On newer homes you want to look out for shoddy construction. On older homes pay particular attention to water, mold, roofing, and basement and/or foundation issues.
You might still buy a house with issues but you need to know what you’re getting into and price in repairs.
Unfortunately batshit housing prices coupled with ignorant buyers means that in some markets it might take you a long time to buy if you’re prudent. Push back a little on price and someone else will take it and waive inspection.
This isn’t just happening on the West Coast. I live in Cincinnati and have a family member looking and they got front run a few times by buyers purchasing with no inspection at or above asking … on properties they’d visited and that they knew had issues. It’s nuts.
I've learned that no home is perfect but some of these are a total nightmare. I've been through a number of homes over the years in the Texas market. Anything built after 2012 or so drops off like a rock in quality.

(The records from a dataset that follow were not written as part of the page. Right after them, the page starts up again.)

(** The path on which the log request is answered with a reader. *)
Lemma DebugSidecarLogs_on_reader logger namespace name container
        podPhase s r w data err w' cerr w'' :
  podPhase <> PodPending ->
  Stream namespace name {| Container := container |} (io s)
  = ((Some r, None), w) ->
  ReadAll r w = ((data, err), w') ->
  Close r w' = (cerr, w'') ->
  let fields := logger ++ [("pod", name); ("ns", namespace)] in
  let failure :=
    match err with
    | Some e => [EvLog ErrorLevel "error reading sidecar logs"
                       (fields ++ [("error", e)])]
    | None => []
    end in
  DebugSidecarLogs logger namespace name container podPhase s
  = Ok tt
       {| io := w'';
          trace := trace s
                   ++ [EvStream namespace name {| Container := container |};
                       EvReadAll r]
                   ++ failure
                   ++ [EvLog InfoLevel "sidecar logs"
                             (fields ++ [("logs", data)]);
                       EvClose r] |}.
Proof.
  intros Hp E Er Ec fields failure. unfold DebugSidecarLogs.
  rewrite bool_decide_eq_false_2 by done.
  unfold bind at 1. unfold callStream. rewrite E. cbn [isNil negb].
  unfold bind at 1. unfold callReadAll. cbn [io record]. rewrite Er.
  subst failure fields. destruct err as [e|]; cbn [isNil negb].
  - unfold bind, Errorw, Infow, callClose, record, ret, With. cbn.
    rewrite Ec. cbn. by rewrite <- !app_assoc.
  - unfold bind, Infow, callClose, record, ret, With. cbn.
    rewrite Ec. cbn. by rewrite <- !app_assoc.
Qed.

(** X10: what the function does with the pod log client, on every
    input.  Unless the request is answered with neither a reader nor an
    error, in which case the deferred close panics, the function
    returns, having made at most one request and none for a pending pod,
    having read and closed a reader as often as it was given one without
    an error, and having logged one or two lines. *)
Theorem DebugSidecarLogs_safe logger namespace name container podPhase s :
  (exists s' new,
      DebugSidecarLogs logger namespace name container podPhase s = Ok tt s'
      /\ trace s' = trace s ++ new
      /\ count isStream new <= 1
      /\ (podPhase = PodPending -> count isStream new = 0)
      /\ count isReadAll new = count isClose new
      /\ count isClose new
         = (if bool_decide (podPhase = PodPending) then 0
            else match fst (Stream namespace name
                                  {| Container := container |} (io s)) with
                 | (Some _, None) => 1
                 | _ => 0
                 end)
      /\ 1 <= count isLog new <= 2)
  \/ (podPhase <> PodPending
      /\ fst (Stream namespace name {| Container := container |} (io s))
         = (None, None)
      /\ exists msg,
          DebugSidecarLogs logger namespace name container podPhase s
          = Panic msg).
Proof.
  destruct (decide (podPhase = PodPending)) as [->|Hp].
  - left. eexists _, [_]. split; [apply DebugSidecarLogs_pending|].
    split; [done|]. cbn. repeat split; lia.
  - rewrite (bool_decide_eq_false_2 _ Hp).
    destruct (Stream namespace name {| Container := container |} (io s))
      as [[res [e|]] w] eqn:E.
    + left. eexists _, [_; _].
      split; [by eapply DebugSidecarLogs_on_error|].
      split; [done|]. cbn. destruct res; repeat split; (done || lia).
    + destruct res as [r|].
      * left. destruct (ReadAll r w) as [[data err] w'] eqn:Er.
        destruct (Close r w') as [cerr w''] eqn:Ec.
        eexists _, _.
        split; [by eapply DebugSidecarLogs_on_reader|].
        split; [done|]. destruct err; cbn; repeat split; (done || lia).
      * right. split; [done|]. split; [done|].
        unfold DebugSidecarLogs. rewrite (bool_decide_eq_false_2 _ Hp).
        unfold bind, callStream. rewrite E. cbn. eauto.
Qed.

(** X11: when the log request is answered with a reader and no error,
    the reader is read once and closed once, and the close comes last,
    whether reading fails or not; a failed read does not end the
    function: what was read is still logged in the line "sidecar logs",
    after the error line. *)
Theorem DebugSidecarLogs_reads_and_closes logger namespace name container
        podPhase s r w data err w' cerr w'' :
  podPhase <> PodPending ->
  Stream namespace name {| Container := container |} (io s)
  = ((Some r, None), w) ->
  ReadAll r w = ((data, err), w') ->
  Close r w' = (cerr, w'') ->
  let fields := logger ++ [("pod", name); ("ns", namespace)] in
  let failure :=
    match err with
    | Some e => [EvLog ErrorLevel "error reading sidecar logs"
                       (fields ++ [("error", e)])]
    | None => []
    end in
  DebugSidecarLogs logger namespace name container podPhase s
  = Ok tt
       {| io := w'';
          trace := trace s
                   ++ [EvStream namespace name {| Container := container |};
                       EvReadAll r]
                   ++ failure
                   ++ [EvLog InfoLevel "sidecar logs"
                             (fields ++ [("logs", data)]);
                       EvClose r] |}.
Proof. intros. by eapply DebugSidecarLogs_on_reader. Qed.

End SidecarLogs.

(** * The further properties at concrete inputs *)

Section MoreInstances.

Import testLister.

(** Two items without status whose direct fetches have none either. *)
Lemma no_refresh_when_scan_quiet_witness :
  exists s',
    fetchOrRefreshList namespace ListOptions_zero (Some ∅)
      (start (new [Some noStatus; Some noStatus] noStatusItems))
    = Ok (ObjectOf (Some {| TaskRunItems := noStatusItems |}), None,
          Some (<[namespace := true]> ∅)) s'
    /\ getCount (world s') = 2
    /\ listCount (world s') = 1
    /\ logs s' = [].
Proof.
  edestruct (no_refresh_when_scan_quiet (H := lister) namespace
               ListOptions_zero ∅
               (start (new [Some noStatus; Some noStatus] noStatusItems)))
    as (Ef & _ & El);
    [vm_compute; reflexivity | vm_compute; reflexivity
     | vm_compute; reflexivity | vm_compute; reflexivity |].
  eexists. split; [exact Ef|]. split; [vm_compute; reflexivity|].
  split; [vm_compute; reflexivity | exact El].
Defined.

(** The scenario of [TestFetchOrRefreshList_MissCacheHasStatus]. *)
Lemma populated_list_costs_one_call_witness :
  exists s',
    fetchOrRefreshList namespace ListOptions_zero (Some ∅)
      (start (new [Some noStatus; Some hasStatus] hasStatusItems))
    = Ok (ObjectOf (Some {| TaskRunItems := hasStatusItems |}), None,
          Some (<[namespace := true]> ∅)) s'
    /\ calls s' = [CList namespace ListOptions_zero
                         (Some {| TaskRunItems := hasStatusItems |}) None].
Proof.
  edestruct (populated_list_costs_one_call (H := lister) namespace
               ListOptions_zero ∅
               (start (new [Some noStatus; Some hasStatus] hasStatusItems)))
    as (s' & Ef & Ec & _);
    [vm_compute; reflexivity | vm_compute; reflexivity
     | vm_compute; reflexivity
     | repeat constructor; intros w; reflexivity |].
  exists s'. split; [exact Ef | exact Ec].
Defined.

(** A first call that refreshes, then a second call for the same
    namespace. *)
Lemma second_call_is_fast_witness :
  exists obj memo1 s1 obj' err' s2 runs,
    fetchOrRefreshList namespace ListOptions_zero (Some ∅)
      (start (new [Some noStatus; Some hasStatus] noStatusItems))
    = Ok (obj, None, memo1) s1
    /\ fetchOrRefreshList namespace ListOptions_zero memo1 s1
       = Ok (obj', err', memo1) s2
    /\ calls s2 = calls s1 ++ [CList namespace ListOptions_zero runs err'].
Proof.
  assert (exists obj memo1 s1,
             fetchOrRefreshList namespace ListOptions_zero (Some ∅)
               (start (new [Some noStatus; Some hasStatus] noStatusItems))
             = Ok (obj, None, memo1) s1) as (obj & memo1 & s1 & Ef).
  { eexists _, _, _. vm_compute; reflexivity. }
  destruct (second_call_is_fast (H := lister) _ _ _ _ _ _ _
              ListOptions_zero Ef)
    as (obj' & err' & s2 & runs & Ef2 & Ec & _).
  exists obj, memo1, s1, obj', err', s2, runs.
  split; [exact Ef | split; [exact Ef2 | exact Ec]].
Defined.

Lemma unrequested_namespace_untouched_witness :
  exists m' s',
    fetchMany [(namespace, ListOptions_zero)] (Some {[ "other" := false ]})
      (start (new [] hasStatusItems))
    = Ok (Some m') s'
    /\ m' !! "other" = Some false.
Proof.
  edestruct (unrequested_namespace_untouched (H := lister)
               [(namespace, ListOptions_zero)] {[ "other" := false ]}
               (start (new [] hasStatusItems)) "other")
    as (memo' & s' & Em & Hm).
  - cbn. apply not_elem_of_cons. split; [discriminate|].
    apply not_elem_of_nil.
  - exists memo', s'. split; [exact Em|]. rewrite Hm.
    vm_compute; reflexivity.
Defined.

(** A run that the cache lists without status and [etcd] holds with
    one. *)
Lemma adapters_divergence_witness :
  exists s',
    needRefresh (H := fake.taskRuns) (Some fake.stale)
      (fake.start {| fake.cache := [fake.stale]; fake.etcd := [fake.fresh];
                     fake.down := false |})
    = Ok (true, None) s'
    /\ getCalls (calls s') = 1.
Proof.
  eexists. split.
  - eapply (proj2 (proj1 (adapters_divergence fake.store fake.clientset)
                     fake.stale
                     (fake.start {| fake.cache := [fake.stale];
                                    fake.etcd := [fake.fresh];
                                    fake.down := false |}))
                  eq_refl (Some fake.fresh)).
    vm_compute; reflexivity.
  - vm_compute; reflexivity.
Defined.

(** A reader that breaks off half way: the half read is logged after
    the error, and the reader is closed. *)
Lemma DebugSidecarLogs_reads_and_closes_witness :
  exists s',
    sidecarlogresults.DebugSidecarLogs (H := sidecarlogresults.memPodLogs)
      [] "ns" "pod-1" "sidecar" "Running"
      (sidecarlogresults.start
         {| sidecarlogresults.containers := [("sidecar", "overflow")];
            sidecarlogresults.broken := true;
            sidecarlogresults.closed := 0 |})
    = Ok tt s'
    /\ sidecarlogresults.closed (sidecarlogresults.io s') = 1
    /\ sidecarlogresults.trace s'
       = [sidecarlogresults.EvStream "ns" "pod-1"
            {| sidecarlogresults.Container := "sidecar" |};
          sidecarlogresults.EvReadAll "overflow";
          sidecarlogresults.EvLog sidecarlogresults.ErrorLevel
            "error reading sidecar logs"
            [("pod", "pod-1"); ("ns", "ns"); ("error", "unexpected EOF")];
          sidecarlogresults.EvLog sidecarlogresults.InfoLevel
            "sidecar logs"
            [("pod", "pod-1"); ("ns", "ns"); ("logs", "over")];
          sidecarlogresults.EvClose "overflow"].
Proof.
  eexists. split.
  - eapply (DebugSidecarLogs_reads_and_closes
              (H := sidecarlogresults.memPodLogs)
              [] "ns" "pod-1" "sidecar" "Running");
      [discriminate | vm_compute; reflexivity | vm_compute; reflexivity
       | vm_compute; reflexivity].
  - split; vm_compute; reflexivity.
Defined.

End MoreInstances.
(** * ORD scraper: a shallow embedding of [ord_scraper.py] and its properties

    The development follows the script top-down in the order of the source:
    Python strings and values, the exception discipline, the HTTP session as
    an explicit world, the query submitter and the result poller, the record
    decoder, the extractor, and finally the orchestrator and the argument
    normalisation done by [main].

    Conventions.
    - A Python [str] is modelled by the [string] of its UTF-8 bytes.
      [strip] removes the white-space characters of Unicode; [replace], [in],
      [split] and [join] with ASCII arguments act on the bytes as they act on
      the characters.  The case mapping of [lower] is a table of the Python
      runtime, which the model takes as a parameter ([PyStr.Unicode]).
    - Values that travel through JSON (responses of the service, the records
      written to the output) are [pyval]s; a [dict] is an insertion-ordered
      association list with string keys.
    - A computation that may raise returns a [result]; [Raise] carries a
      Python [Exception], [Abort] carries the exit code of a [SystemExit],
      which [except Exception] does not catch.
    - Time is counted in milliseconds on a monotone clock: every GET takes a
      positive amount of time, [time.sleep(s)] advances the clock by [1000*s]. *)

From Stdlib Require Import ZArith NArith List String Ascii Bool Lia Permutation.
From Stdlib Require Import DecimalString.
Import ListNotations.
Local Open Scope string_scope.
Local Open Scope Z_scope.
Local Open Scope list_scope.
Lemma free_page_lemma s addr :
  pmm_ok s → 0 ≤ addr →
  ∃ s', pmm_free_page addr s = Done tt s' ∧ pmm_ok s' ∧ cpu_flags s' = cpu_flags s ∧
    total_pages s' = total_pages s ∧
    free_spec (total_pages s) (free_set s) addr (free_set s').
Proof.
  intros Hok Haddr. pose proof Hok as [Hcore H0 Hlock].
  unfold pmm_free_page, free_spec. rewrite kget_bind. unfold PAGE_SIZE.
  set (p := addr / 4096). assert (0 ≤ p) by lia.
  destruct (Z.eqb_spec p 0), (Z.leb_spec (total_pages s) p); simpl;
    [exists s; rewrite decide_False by lia; split_and!; done..|].
  rewrite decide_True by lia. kbind (pmm_acquire_spec s Hlock). set (sl := set_lock _ _ s).
  assert (pmm_core sl) as Hcl by by apply pmm_core_lock.
  rewrite (kopt_bind (λ s, pmm_bitmap_test (bitmap s) p) _ sl _
    (test_spec sl p Hcl ltac:(simpl; lia))).
  assert (∃ s1, (if negb (Z.b2z (bool_decide (p ∉ free_set sl)) =? 0)
      then pmm_set_unused p;; add_free_pages 1 else mret tt) sl = Done tt s1 ∧
      pmm_core s1 ∧ free_set s1 = {[p]} ∪ free_set sl ∧ pmm_frame s1 = pmm_frame sl)
    as (s1 & Hs1 & Hc1 & Hfs1 & Hfr1).
  { case_bool_decide as Hin; simpl.
    - apply set_unused_spec; [done|simpl; lia|done].
    - exists sl. split_and!; [done|done| |done]. set_solver. }
  destruct (pmm_release_spec s1 s (cli (cpu_flags s))) as (s' & Hr & Hok' & Hf & Ht & Hfs).
  { done. }
  { rewrite Hfs1. change (free_set sl) with (free_set s). set_solver by lia. }
  { done. }
  exists s'. kbind Hs1. split_and!; [done..|]. by rewrite Hfs, Hfs1.
Qed.

#[export] Instance pmm_page_alloc : PageAlloc Pmm := {|
  pa_alloc_page := pmm_alloc_page;
  pa_free_page := pmm_free_page;
  pa_ok := pmm_ok;
  pa_total := total_pages;
  pa_free := free_set;
  pa_frames := pmm_ok_frames;
  pa_total_le s Hs := proj2 (ok_total s (ok_core s Hs));
  pa_alloc_law s Hs := let '(ex_intro _ r (ex_intro _ s' (conj H1 (conj H2 (conj _ H3))))) :=
    alloc_page_lemma s Hs in ex_intro _ r (ex_intro _ s' (conj H1 (conj H2 H3)));
  pa_free_law s addr Hs Ha := let '(ex_intro _ s' (conj H1 (conj H2 (conj _ H3)))) :=
    free_page_lemma s addr Hs Ha in ex_intro _ s' (conj H1 (conj H2 H3));
|}.

(** ** Runs of pages *)

Definition pages (start count : Z) : gset Z := list_to_set (seqZ start count).

Lemma elem_of_pages p start count : p ∈ pages start count ↔ start ≤ p < start + count.
Proof. unfold pages. by rewrite elem_of_list_to_set, elem_of_seqZ. Qed.
Lemma pages_snoc start n : 0 ≤ n → pages start (n + 1) = {[start + n]} ∪ pages start n.
Proof. intros. apply set_eq. intros p. rewrite elem_of_union, elem_of_singleton, !elem_of_pages. lia. Qed.
Lemma pages_nil start n : n ≤ 0 → pages start n = ∅.
Proof. intros. apply set_eq. intros p. rewrite elem_of_pages. split; [lia|by intros ?%not_elem_of_empty]. Qed.
Lemma size_pages start n : Z.of_nat (size (pages start n)) = Z.max 0 n.
Proof.
  unfold pages. rewrite size_list_to_set by apply NoDup_seqZ. rewrite length_seqZ. lia.
Qed.

Lemma run_free_pages s start count :
  0 ≤ start → 0 < count →
  pages start count ⊆ free_set s ↔
  start + count ≤ total_pages s ∧ run_free (bitmap s) start count.
Proof.
  intros Hs Hc. split.
  - intros Hsub. assert (start + count - 1 ∈ free_set s) as [? _]%elem_of_free_set.
    { apply Hsub, elem_of_pages. lia. }
    split; [lia|]. intros p Hp. by apply (elem_of_free_set s), Hsub, elem_of_pages.
  - intros [Hle Hrun] p Hp%elem_of_pages. apply elem_of_free_set. split; [lia|by apply Hrun].
Qed.

Lemma alloc_contiguous_loop s start count :
  pmm_core s → 0 ≤ start → 0 < count → pages start count ⊆ free_set s →
  ∃ s', kfor (seqZ 0 count) (λ i, pmm_set_used (u64 (start + i));; add_free_pages (-1)) s
      = Done tt s' ∧
    pmm_core s' ∧ free_set s' = free_set s ∖ pages start count ∧ pmm_frame s' = pmm_frame s.
Proof.
  intros Hcore Hst Hc Hsub. pose proof (ok_total _ Hcore) as Ht.
  apply (kfor_seqZ_ind (λ i s', pmm_core s' ∧ free_set s' = free_set s ∖ pages start i ∧
    pmm_frame s' = pmm_frame s)); [lia| |].
  - split_and!; [done| |done]. rewrite pages_nil by lia. set_solver.
  - intros i s1 Hi (Hc1 & Hf1 & Hfr1).
    assert (start + i ∈ free_set s) as Hin by (apply Hsub, elem_of_pages; lia).
    pose proof Hin as [? _]%elem_of_free_set. rewrite u64_small by lia.
    destruct (set_used_spec s1 (start + i)) as (s2 & Hs2 & Hc2 & Hf2 & Hfr2).
    { done. } { rewrite Hf1, elem_of_difference, elem_of_pages. split; [done|lia]. }
    exists s2. split_and!; [done|done| |by rewrite Hfr2].
    rewrite Hf2, Hf1, pages_snoc by lia. set_solver.
Qed.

I intentionally bought one with minor foundation and drainage issues because the trade off was that everything else is perfect. You can fix landscaping, concrete, insulation, plumbing, etc. with incremental expenses. You cannot fix your location. That requires starting all over again each time.
I don't usually recommend Instagram accounts but I've been following CyFy Home Inspections[1][2] for quite some time now and you get a real first hand glimpse at what this sort of shoddy construction looks like.
The customer is the only one left to squeeze, Lennar and others have already squeezed every penny they can out of their subs and suppliers.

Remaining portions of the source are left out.